Up to 5,000 hunters were expected to take part in the six-day hunt – only the second in New Jersey in 35 years – which begins at sunrise today.

Black bears have rebounded from near extinction in the state but the loss of habitat to development is forcing many of the animals to seek food in populated areas.

The hunt, restricted to an area of about 1,600 square miles in the state’s northwest corner, is expected to draw thousands of hunters armed with shotguns or old-fashioned muzzle-loading rifles.

The hunt has been sharply criticized by animal rights advocates, who call it inhumane and went to court Friday in an unsuccessful bid to stop it.

Bear hunter Richard Cutting, from Hewitt, N.J., back to camera, wears his bear hunting license permit on the back of his jacket as he talks to reporters in Trenton, N.J. A state appellate panel on Friday denied a request to delay New Jersey's second bear hunt in 35 years, which is slated to begin today.

But hunters and the state say the hunt – which coincides with white-tailed deer season – is necessary, given the bears’ increasing incursions into backyards and trash cans.

The state’s last bear hunt was in 2003, when 328 were killed.
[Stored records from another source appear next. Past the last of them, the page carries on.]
Lemma answers_require_admin user k : answers k → answers (require_admin user k).
Proof. intros Hk. apply yields_on_error; [|by intros _]. intros e s. cbn. set_solver. Qed.
Lemma silent_store : silent get_store.
Proof. by intros s. Qed.
Lemma silent_metrics_now : silent (on_metrics mt_now).
Proof. by intros s. Qed.
Lemma silent_log level msg : silent (RecordLog level msg).
Proof. by intros s. Qed.
Lemma silent_query : silent (on_metrics RecordQuery).
Proof. by intros s. Qed.
Lemma silent_uptime : silent uptime.
Proof. by intros s. Qed.
Lemma silent_memory : silent memory_mb.
Proof. by intros s. Qed.
Lemma silent_connections : silent getConnectionCount.
Proof. by intros s. Qed.
Lemma silent_turn : silent (on_auth (on_turn turn)).
Proof. by intros s. Qed.
Lemma silent_tokens : silent (on_membership ListTokens).
Proof. by intros s. Qed.
Lemma silent_members : silent (on_membership Cluster.GetMembers).
Proof. by intros s. Qed.
Lemma silent_member id : silent (on_membership (GetMember id)).
Proof. by intros s. Qed.
Lemma silent_balance : silent (on_system GetClusterBalance).
Proof.
  apply yields_zoom, yields_bind; [by intros s|]. intros members. destruct (foldl add_member (0%Z, 0%Z, 0%Z) members) as [[??]?]. by intros s.
Qed.
Lemma silent_transfers : silent (on_system ListTransfers).
Proof. by intros s. Qed.
Lemma silent_state c : silent (on_cluster_of c GetClusterState).
Proof. by intros s. Qed.
Lemma silent_rpc_members c : silent (on_cluster_of c Rpc.GetMembers).
Proof. by intros s. Qed.
Lemma silent_tables db : silent (on_world (tables_of db)).
Proof. by intros s. Qed.
Lemma silent_get {S} : silent (get_state (S := S)).
Proof. by intros s. Qed.
Hint Resolve silent_store silent_metrics_now silent_log silent_query silent_uptime silent_memory silent_connections silent_turn silent_tokens
  silent_members silent_member silent_balance silent_transfers silent_state silent_rpc_members silent_tables silent_get : yields.
Ltac answers_step :=
  lazymatch goal with
  | |- yields _ (on_error _ _ _) => apply yields_on_error; intros ?
  | |- yields _ (require_admin _ _) => apply answers_require_admin
  | |- yields _ (let _ := _ in _) => cbv zeta
  | |- yields _ (match ?x with _ => _ end) => destruct x eqn:?
  | |- yields _ panic => apply yields_panic
  | |- yields _ (writeJSON _ _) => apply yields_ret; cbn; first [reflexivity|set_solver]
  | |- yields _ (writeError _ _) => apply yields_ret; cbn; set_solver
  | |- yields _ (writeStatus _ _) => apply yields_ret; cbn; set_solver
  | |- yields _ methodNotAllowed => apply yields_ret; cbn; set_solver
  | |- yields _ (_ ≫= _) => apply yields_bind; [solve [eauto with yields]|intros ?]
  end.
Ltac answers_auto := repeat answers_step.
Lemma answers_authenticated (h : Handler) r : (∀ u, answers (h r u)) → answers (authMiddleware h r).
Proof. intros Hh. unfold authMiddleware. answers_auto. apply Hh. Qed.

(** C32: every answer has the form its status promises: an error status comes with an
    error message, any other with a value, and only a refused join answers 400 with the
    response of the join; no error of a component escapes a handler. *)
Theorem answers_are_well_formed r s :
  match (ServeHTTP fuel r s).1 with Ok resp => well_formed resp | Err _ => False | Panic | NoFuel => True end.
Proof.
  apply (ServeHTTP_cases fuel r s (λ rs, match rs.1 with Ok resp => well_formed resp | Err _ => False | Panic | NoFuel => True end)); [done..|].
  enough (Forall (λ e : string * (Request → M Api Response), answers (e.2 r)) (setupRoutes fuel)) as Hall.
  { eapply Forall_impl; [exact Hall|]. intros e He _. apply He. }
  unfold setupRoutes. repeat (apply Forall_cons_2; [cbn [snd]|]); [..|apply Forall_nil_2].
  all: try (lazymatch goal with |- answers (authMiddleware _ _) => apply answers_authenticated; intros u; handler_unfold end).
  all: unfold handleHealth, handleLogin, handleClusterJoin; answers_auto.
Qed.
End answer_forms.

(** ** The log and the metrics *)

Section metrics.
Context `{Crypto} `{HttpRuntime}.

Inductive metric_op := MLog (level message : string) | MQuery | MSample (protocolQueries : Z).
Definition metric_exec (op : metric_op) : M MetricsTracker unit :=
  match op with MLog level message => addLogEntry level message | MQuery => RecordQuery | MSample n => sample n end.
Definition metric_run (ops : list metric_op) (m : MetricsTracker) : MetricsTracker := foldl (λ m op, (metric_exec op m).2) m ops.
Definition logged (op : metric_op) : option (string * string) := match op with MLog level message => Some (level, message) | _ => None end.

(** The last [k] elements of a list. *)
Definition last_of {A} (k : nat) (l : list A) : list A := drop (length l - k) l.
Lemma last_of_length {A} k (l : list A) : length (last_of k l) = k `min` length l.
Proof. unfold last_of. rewrite length_drop. lia. Qed.
Lemma last_of_snoc {A} k (l : list A) x : last_of k (last_of k l ++ [x]) = last_of k (l ++ [x]).
Proof.
  unfold last_of. rewrite !length_app, !length_drop. cbn [length]. destruct (decide (length l ≤ k)) as [Hk|Hk].
  - replace (length l - k) with 0 by lia. cbn. by rewrite Nat.sub_0_r.
  - rewrite <-drop_app_le by lia. rewrite drop_drop. f_equal. lia.
Qed.
Lemma trim_last {A} k (l : list A) : (if bool_decide (k < length l) then drop (length l - k) l else l) = last_of k l.
Proof. unfold last_of. case_bool_decide; [done|]. by replace (length l - k) with 0 by lia. Qed.

(** An entry, but for its time: the id it is given when it is the [n]th. *)
Definition numbered (n : nat) (e : string * string) : string * (string * string) := (pretty (500 `min` n + 1), e).
Definition entry_of (e : LogEntry) : string * (string * string) := (lg_ID e, (lg_Level e, lg_Message e)).

Lemma imap_snoc {A B} (f : nat → A → B) l x : imap f (l ++ [x]) = imap f l ++ [f (length l) x].
Proof. rewrite imap_app. cbn. by rewrite Nat.add_0_r. Qed.
Lemma fmap_last_of {A B} (f : A → B) k l : f <$> last_of k l = last_of k (f <$> l).
Proof. unfold last_of. by rewrite fmap_drop, length_fmap. Qed.

Lemma metric_run_invariant t ops : let m := metric_run ops (NewMetrics t) in
  entry_of <$> mt_logEntries m = last_of 500 (imap numbered (omap logged ops)) ∧
  length (mt_metricsHistory m) ≤ 60 ∧ mt_maxLogEntries m = 500 ∧ mt_maxMetricsHistory m = 60.
Proof.
  cbv zeta. induction ops as [|op ops IH] using rev_ind; [split; [done|split; [cbn; lia|done]]|].
  unfold metric_run in *. rewrite foldl_app, omap_app. cbn [foldl]. set (m := foldl _ _ ops) in *. destruct IH as (He & Hh & Hm & Hn).
  destruct op as [level message| |n]; cbn [metric_exec omap list_omap logged].
  - unfold addLogEntry, mt_now, get_state, put_state, modify, mbind, M_mbind, M_bind, mret, M_mret. cbn [fst snd set_log mt_logEntries].
    split; [|done]. cbn. rewrite trim_last, fmap_last_of, fmap_app, imap_snoc, <-last_of_snoc, <-He, Hm. do 3 f_equal.
    unfold numbered, entry_of. cbn. do 3 f_equal. by rewrite <-(length_fmap entry_of (mt_logEntries m)), He, last_of_length, length_imap.
  - rewrite app_nil_r. done.
  - rewrite app_nil_r. unfold sample, mt_now, get_state, put_state, modify, mbind, M_mbind, M_bind, mret, M_mret. cbn.
    destruct (bool_decide (0 < mt_lastQueryTime m)%Z); cbn; (split; [done|]; split; [|done]); rewrite Hn; case_bool_decide as Hlen; cbn in *;
      rewrite ?length_drop, ?length_app in *; cbn in *; lia.
Qed.

(** C33: the log and the history of samples are bounded: after any operations the log
    holds the last 500 messages in the order in which they were recorded, and the
    history the last samples, at most 60; the id of an entry is its number up to 501,
    so that every message after the 500th has the id 501. *)
Theorem log_keeps_the_last t ops : let m := metric_run ops (NewMetrics t) in
  entry_of <$> mt_logEntries m = last_of 500 (imap numbered (omap logged ops)) ∧ length (mt_logEntries m) ≤ 500 ∧ length (mt_metricsHistory m) ≤ 60.
Proof.
  cbv zeta. destruct (metric_run_invariant t ops) as (He & Hh & _). split; [done|]. split; [|done].
  rewrite <-(length_fmap entry_of), He, last_of_length. lia.
Qed.
(** The last two entries of a log have the same id once more than 501 messages were
    recorded. *)
Lemma log_ids_repeat t ops : 502 ≤ length (omap logged ops) →
  let entries := mt_logEntries (metric_run ops (NewMetrics t)) in ∃ e e', entries !! 498 = Some e ∧ entries !! 499 = Some e' ∧ lg_ID e = lg_ID e'.
Proof.
  intros Hlen. cbv zeta. destruct (metric_run_invariant t ops) as (He & _). revert He. generalize (mt_logEntries (metric_run ops (NewMetrics t))). intros entries He.
  assert (∀ k, k = 498 ∨ k = 499 → ∃ e, entries !! k = Some e ∧ lg_ID e = pretty 501) as Hk.
  { intros k Hk. assert ((entry_of <$> entries) !! k = numbered (length (omap logged ops) - 500 + k) <$> omap logged ops !! (length (omap logged ops) - 500 + k)) as Hat.
    { rewrite He. unfold last_of. rewrite lookup_drop, list_lookup_imap, length_imap. done. }
    destruct (lookup_lt_is_Some_2 (omap logged ops) (length (omap logged ops) - 500 + k)) as [e Heq]; [lia|]. rewrite Heq, list_lookup_fmap in Hat.
    destruct (entries !! k) as [x|]; [|done]. exists x. split; [done|].
    apply (inj Some) in Hat. unfold numbered in Hat. replace (500 `min` (length (omap logged ops) - 500 + k) + 1) with 501 in Hat by lia.
    exact (f_equal fst Hat). }
  destruct (Hk 498) as (e & ? & ?); [by left|]. destruct (Hk 499) as (e' & ? & ?); [by right|]. exists e, e'. split; [done|]. split; [done|]. congruence.
Qed.
End metrics.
That was the first bear season since 1970, when hunts were suspended because the black bear population had dropped to about 100 animals.

Today, the population is estimated at 1,600 to 3,200 and complaints and sightings are up sharply all over the state.
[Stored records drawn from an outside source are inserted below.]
(* ===== verification/Prelude.v ===== *)
(** * HHO server: a verified model of the household inventory server

    The program (src/server) is a Go server that keeps the inventories of
    households in one SQLite database: items with their warranty, sale and
    purchase blocks, identifications, custom fields, labels, stock and
    attachments; a tree of locations; accounts with sessions, device tokens and
    invites.  Every household is a group (a tenant), and everything it owns
    carries its [group_id].  Clients work offline: they pull the changes of
    their group after a watermark and push mutations, which the server merges
    field by field.  Items can be exported to CSV and imported again.  Attached
    files lie beside the database in a data directory, which the commands
    backup and restore write to an archive and read back.

    A request goes from the HTTP handlers (src/server/internal/httpapi) through
    the services (items, labels, locations, customfields, groups, session,
    invite, devicetoken, reporting, importexport) and the repositories
    (storage) to the SQL statements (storage/internal/gen).  This development
    follows the same layers.

    ** How the code is written here

    The database is [Schema.DB], one finite map from ids to rows per table.
    Rows of the synced tables share the columns of [Schema.Row].  SQL
    statements are functions on the maps ([where_], [update_where],
    [insert_row] of [Sql]) that check the CHECK, UNIQUE, PRIMARY KEY and
    FOREIGN KEY constraints of the migrations, with SQLite's error for each.
    Code that reads and writes is in the monad [Sql.M]: it takes a [World], the
    database and the number of random draws so far, and returns a value or a
    Go error and the next world.  [Sql.Tx] is a transaction: an error brings
    the database back.  Requests are served one transaction after another,
    which is what the single writer connection of the server does; where the
    code runs several statements outside a transaction (pull, login, preview),
    the model either reads one snapshot per query or splits the function, so
    that other requests can come in between.  Code that works on files is in
    the monad [Prog Machine] of [Disk]: the world together with a disk, where
    every call to the operating system or the database may succeed, fail or be
    the last one of the process.  64-bit integers are [Z] with the
    wrap-around or the bounds written out; errors are values of [GoError].

    ** Files

    Foundation.
    - [GoBase]: Go's values, errors, null columns, 64-bit integers.
    - [Schema], [Sql], [Queries], [PushRepo]: the tables and the statements
      (storage/internal/gen, storage/internal/db, storage/storage.go,
      storage/push.go, storage/field_versions_record.go).
    - [Evolution], [Exec], [History]: how the database may change under one
      transaction and under many ([Evo], the judgement [evo], [history]).

    Storage: the repositories.
    - [Items], [Blocks], [Details], [Labels], [Locations], [Reads]: storage/
      items.go, stock_adjustments.go, warranty.go, sale.go, purchase.go,
      item_identifications.go, item_custom_fields.go, attachments.go,
      custom_field_defs.go, labels.go, item_labels.go, locations.go,
      locations_tree.go.
    - [LocationTree], [Tree]: the locations are a forest; the
      breadth-first search and the tree built from it are exact.
    - [PushFields], [PushHandlers], [PushCommit]: storage/push_commit.go, one
      handler per pushed entity, and sync/push.go; [PushMerge],
      [PushTheorems], [PushLimits] prove what a push does and where the merge
      falls short.
    - [SyncReader]: sync/reader.go, sync/horizon.go, storage/sync.go;
      [PullTheorems], [PullProperties] prove that
      pages are exact and that a client that follows them converges.
    - [Conflicts]: the conflict log and its cursor.
    - [ImportCommit], [ImportProperties]: storage/import_commit.go and
      import_sessions.go.
    - [Accounts], [AccountProperties]: groups, users, sessions, device tokens,
      invites, password reset.
    - [System], [Integrity]: every write of the server as one event; the
      invariants of every reachable state.  [RepositoryProperties] and
      [LocationProperties] hold the theorems on single operations, [Demo] a
      concrete database for the witnesses.

    Text and files.
    - [Strconv], [Csv], [Base64], [Calendar]: what the code uses of Go's
      strconv, strings, encoding/csv, encoding/base64 and time.
    - [Escape], [Export], [ImportParse], [ImportDiff]: importexport/*.go; with
      [Exchange] and [StagedRows] on the round trip and
      on what a staged row satisfies.
    - [ImportFlow], [ImportFlowProperties]: httpapi/export.go,
      import_preview.go, import_classify.go, import_commit.go.

    Services.
    - [Password]: auth/phc.go and auth/password.go; [Limiter]:
      ratelimit/limiter.go.
    - [Services], [ServiceProperties]: session, bearertoken, devicetoken,
      invite, groups.
    - [DomainServices]: items, labels, locations, customfields and groups, the
      validation in front of the repositories, one Module per package.
    - [Reports], [ReportProperties]: storage/reporting.go, reporting/*.go,
      httpapi/reports.go.
    - [ItemFilter], [ItemListProperties]: storage/items_filter.go and GET
      /items, the text of the query beside what it selects.
    - [Bom]: httpapi/bom.go.

    Files on the disk.
    - [Paths], [Disk]: what the code uses of path/filepath and os,
      on a machine whose calls can fail and whose process can stop.
    - [Effects]: three ways to follow a program through every outcome of its
      calls, the relation between the machine before and after ([does]), the
      files that stay as they are ([frame]), and pre- and postconditions with
      one for the error ([hoare]).
    - [Attachments]: attachments/*.go, datadir/datadir.go,
      httpapi/attachments.go; [AttachmentFiles], [AttachmentProperties] prove
      what a group can reach, what is read back and that every live row has
      its file.
    - [Backup]: backup/*.go and cmd/hho/backup.go; [Restore]:
      cmd/hho/restore.go and serverlock/serverlock.go; [DiskTreeFacts],
      [RestoreSafety], [ArchiveContents] prove what they keep and
      write, [BackupDemo] runs them.

    HTTP.
    - [HttpCore]: problem/problem.go and the shape of all handlers (run, look
      the error up in the table of the handler, answer); [HttpItems],
      [HttpGroup], [HttpSync], [HttpAccounts]: the handlers, from the decoded
      body and path parameters to the decoded response.
    - [Api]: the routes of httpapi/router.go with their middleware
      (authentication, owner only, client version); [ApiProperties],
      [ApiAnswers] prove what holds of whole requests.

    ** What is proved

    - Sync: a mutation is applied once; a push merges field by field against
      the field versions, and reports exactly the stale fields; a pull page is
      exact and ends; a client that follows the pages is in sync again; the
      conflict log can be read without gaps while it grows.
    - State: every reachable database satisfies the constraints of the schema,
      keeps the locations a forest and live labels named differently, and
      stamps rows with the change sequence; rows are never removed.
    - Isolation and errors: no request changes what belongs to another group;
      a request that is refused leaves the database as it was; settings are the
      owner's.
    - Operations: deletes cascade, moves are refused exactly when they would
      close a cycle, stock moves by its delta, an import is committed once and
      an unedited export changes nothing.
    - Accounts: logins, sessions, invites, password reset, back-off of guessed
      passwords, bounds on argon2.
    - Reports: valuations add up, the warranty report and the item counts are
      exact, and the recursions end.
    - Lists: GET /items is the filtered, sorted page, the text of its query
      holds no text of the client, and the bill of materials is exact.
    - Files: whatever fails and wherever the process stops, every live
      attachment has its bytes, a download is what was uploaded, and no request
      reaches the files of another group; an archive is whole or not there,
      the newest scheduled ones stay, and a restore loses nothing.
    - Where the code falls short of what it means to do, the theorem states
      what it does ([pull_misses_concurrent_write], [reassign_hides_move],
      [rehash_undoes_reset], [infinite_number_blocks_pull] and the lemmas of
      [PushLimits] and [ImportProperties]).

    ** Parameters

    Code that is not in the repository is an argument: [Entropy] (UUIDs and
    random bytes, which may fail), [Argon2], [Sha256], [FloatText]
    (FormatFloat and ParseFloat), [SortBy] (sort.Slice, with the law that it
    gives a sorted permutation), [FullText] (which items an FTS5 expression
    matches), [Imaging] and [DetectContentType] (decoding and scaling pictures,
    the type of a file), [Archives] (the bytes of tar, gzip and JSON), [Engine]
    (the bytes of a SQLite database), [Locks] (flock), the parsing of a UUID,
    Unicode's lower case, and every reading of the clock.  [IO] says what
    becomes of each call to the operating system: the theorems hold for every
    [IO].  The witnesses run them at concrete functions.

    ** Fuel

    Loops that are not structural carry fuel that a theorem shows to be enough:
    the digits of a 64-bit number (20), the walk up from a location and the
    search down, the tree and its totals (the number of locations), the pages
    of an export (one more than the number of items), trimming (the length of
    the text), the walk through a directory (the length of the longest path
    there is, since every step down makes the path longer).  The retries for a short code are the code's own bound (10).

    ** Not modelled

    Matching paths to routes and decoding and encoding bodies (a third-party
    router and encoding/json; the decoded values are the interface), logging,
    request ids, panics and body limits; QR codes and the label sheets; the
    staging files of an import and their upload; of the commands under cmd/
    what is not backup or restore, and their flags and messages; configuration,
    migrations, start and shutdown, the embedded web client.  Contexts are
    never cancelled.  SQLite's own failures (a full disk, a corrupted file)
    occur on the machine of [Disk] only; in [Sql.M] they do not.  A process
    stops, but the machine under it does not lose what was written. *)

From stdpp Require Export prelude gmap strings list sorting.
From Stdlib Require Export ZArith Lia.
From Stdlib Require Strings.String.

Abbreviation string_of_list_ascii := Stdlib.Strings.String.string_of_list_ascii.
Abbreviation list_ascii_of_string := Stdlib.Strings.String.list_ascii_of_string.

(** ** Notations *)

Declare Scope hho_scope.
Delimit Scope hho_scope with hho.

(** Boolean string equality, as Go's [==] on strings. *)
Notation "s =?s t" := (String.eqb s t) (at level 70) : hho_scope.

#[global] Open Scope hho_scope.

(** ** Tactics *)

(** Case analysis on the innermost [match] or [if] of the goal. *)
Ltac split_match :=
  match goal with
  | |- context [ match ?e with _ => _ end ] =>
      lazymatch e with
      | context [ match _ with _ => _ end ] => fail
      | _ => let E := fresh "E" in destruct e eqn:E
      end
  end.

(** The same in a hypothesis. *)
Ltac split_match_in H :=
  match type of H with
  | context [ match ?e with _ => _ end ] =>
      lazymatch e with
      | context [ match _ with _ => _ end ] => fail
      | _ => let E := fresh "E" in destruct e eqn:E
      end
  end.

(** ** Strings *)

Lemma string_eqb_refl (s : string) : (s =?s s) = true.
Proof. apply String.eqb_refl. Qed.

Lemma string_eqb_true (s t : string) : (s =?s t) = true <-> s = t.
Proof. apply String.eqb_eq. Qed.

Lemma string_eqb_false (s t : string) : (s =?s t) = false <-> s <> t.
Proof. apply String.eqb_neq. Qed.

Lemma string_cons_app c s t : (String c s ++ t)%string = String c (s ++ t)%string.
Proof. reflexivity. Qed.

Lemma string_app_assoc (s t u : string) : ((s ++ t) ++ u)%string = (s ++ t ++ u)%string.
Proof. induction s as [|c s IH]; [done|]. rewrite !string_cons_app. by rewrite IH. Qed.

Create HintDb hho discriminated.
#[export] Hint Rewrite string_eqb_refl : hho.

(** Turn boolean tests in the hypotheses into propositions. *)
Ltac bool_facts :=
  repeat match goal with
  | H : (_ =?s _) = true |- _ => apply string_eqb_true in H
  | H : (_ =?s _) = false |- _ => apply string_eqb_false in H
  | H : (_ =? _)%Z = true |- _ => apply Z.eqb_eq in H
  | H : (_ =? _)%Z = false |- _ => apply Z.eqb_neq in H
  | H : (_ <? _)%Z = true |- _ => apply Z.ltb_lt in H
  | H : (_ <? _)%Z = false |- _ => apply Z.ltb_ge in H
  | H : (_ <=? _)%Z = true |- _ => apply Z.leb_le in H
  | H : (_ <=? _)%Z = false |- _ => apply Z.leb_gt in H
  | H : (_ && _)%bool = true |- _ => apply andb_true_iff in H as [? ?]
  | H : (_ || _)%bool = false |- _ => apply orb_false_iff in H as [? ?]
  | H : negb _ = true |- _ => apply negb_true_iff in H
  | H : negb _ = false |- _ => apply negb_false_iff in H
  | H : bool_decide _ = true |- _ => apply bool_decide_eq_true in H
  | H : bool_decide _ = false |- _ => apply bool_decide_eq_false in H
  end.

(** ** Lists *)

Section lists.
Context {A : Type}.
Implicit Types (l : list A) (p : A -> bool).

Lemma existsb_false_iff p l :
  existsb p l = false <-> forall x, x ∈ l -> p x = false.
Proof.
  induction l as [|a l IH]; simpl; [set_solver|].
  rewrite orb_false_iff, IH. set_solver.
Qed.

Lemma existsb_true_iff p l :
  existsb p l = true <-> exists x, x ∈ l /\ p x = true.
Proof.
  rewrite existsb_exists. setoid_rewrite list_elem_of_In. done.
Qed.

Lemma forallb_true_iff p l :
  forallb p l = true <-> forall x, x ∈ l -> p x = true.
Proof.
  rewrite forallb_forall. setoid_rewrite list_elem_of_In. done.
Qed.

Lemma elem_of_filter_bool p l x :
  x ∈ List.filter p l <-> x ∈ l /\ p x = true.
Proof. rewrite !list_elem_of_In. apply filter_In. Qed.
End lists.

(** A map built by inserting the elements of a list one by one. *)
Section build_map.
Context {A K V : Type} `{Countable K} (key : A -> K) (val : A -> V).

Lemma foldl_insert_lookup (l : list A) i y :
  NoDup (key <$> l) ->
  foldl (fun (m : gmap K V) x => <[key x := val x]> m) ∅ l !! i = Some y <->
  exists x, x ∈ l /\ key x = i /\ val x = y.
Proof.
  induction l as [|x l IH] using rev_ind.
  { intros _. simpl. rewrite lookup_empty. set_solver. }
  rewrite fmap_app, NoDup_app. intros (Hnd & Hdis & _). specialize (IH Hnd).
  assert (He : forall x', x' ∈ l -> key x' <> key x).
  { intros x' Hx' Heq. apply (Hdis (key x')); [set_solver|]. rewrite Heq. set_solver. }
  rewrite foldl_app. simpl. setoid_rewrite elem_of_app. setoid_rewrite list_elem_of_singleton.
  destruct (decide (i = key x)) as [->|Hi].
  - rewrite lookup_insert_eq. naive_solver.
  - rewrite lookup_insert_ne by done. rewrite IH. naive_solver.
Qed.
End build_map.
Last July, a 142-pound female bear bit the leg of a sleeping camper at High Point State Park, in the state’s still rural northwest corner. The camper’s injuries were minor. The bear was shot by a state biologist.

A month earlier in Egg Harbor City, near Atlantic City in southern New Jersey, a 150-pound bruin rummaged through garbage cans, ate from bird feeders and jumped a fence a block from an elementary school during a weeklong stay.